Saved data entries
Lemma park_frame_wf c f slot : coord_wf c -> coord_wf (lxp_park_frame ops core c f slot).2.
Proof.
  intros (Hl & Hs & Hf). unfold lxp_park_frame. destruct (lxp_lifecycle_prepare_park _ _ _ _ _) as [token c1] eqn:E.
  assert (E1 : c_rt c1 = c_rt (capture_ctx c slot f) /\ c_save c1 = c_save c).
  { unfold lxp_lifecycle_prepare_park in E. destruct (park_prepare core), (park_slot ops); try by injection E as _ <-.
    destruct (negb _); [by injection E as _ <-|]. destruct (_ (c_h _) _ _ _) as [t h]. by injection E as _ <-. }
  destruct E1 as [Er Es]. cbn [snd]. unfold lxp_event_post_slot. set (c2 := set_c_rt c1 _).
  assert (Hc2 : coord_wf c2).
  { split; [|by cbn; rewrite Es]. unfold c2, lxp_primary_slot_mark, put_slot. cbn [c_rt set_c_rt].
    destruct (negb _); cbn [rt_slots set_rt_slots]; rewrite ?alen_aset, Er; cbn; by rewrite alen_aset. }
  unfold post. by destruct (event_post core).
Qed.

Lemma wake_loop_marks uaddr val l : forall w c,
  coord_wf c -> Forall (fun s => 0 <= s < LXP_NSLOT) l ->
  let c' := (wake_loop c uaddr val l w).2 in
  coord_wf c' /\ forall s, 0 <= s -> cproc c' s = cproc c s \/ cproc c' s = mark_woken (cproc c s).
Proof.
  induction l as [|x l IH]; intros w c Hwf Hr; cbn [wake_loop]; [by split; [|left]|].
  apply Forall_cons in Hr as [Hx Hr]. destruct (w <? val); [|by split; [|left]].
  destruct (futex_waiter c uaddr x); [|by apply IH].
  destruct (IH (u32 (w + 1)) (put_cproc c x (mark_woken (cproc c x))) (put_cproc_wf _ _ _ Hwf) Hr) as [Hw Hm].
  split; [exact Hw|]. intros s Hs. specialize (Hm s Hs). destruct (decide (x = s)) as [<-|Hne].
  - rewrite cproc_put in Hm by (done || (apply slot_in_range; lia)). right. destruct Hm as [-> | ->]; [done|].
    unfold mark_woken. by destruct (w_data (p_wait (cproc c x))) eqn:E; cbn; rewrite ?E.
  - by rewrite cproc_put_ne in Hm by lia.
Qed.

Required work: The line above containing "try by injection E as _ <-.", the line containing "destruct (negb _); [by", and every line between them are to be transcribed exactly; no other line is wanted.

Your response:
  { unfold lxp_lifecycle_prepare_park in E. destruct (park_prepare core), (park_slot ops); try by injection E as _ <-.
    destruct (negb _); [by injection E as _ <-|]. destruct (_ (c_h _) _ _ _) as [t h]. by injection E as _ <-. }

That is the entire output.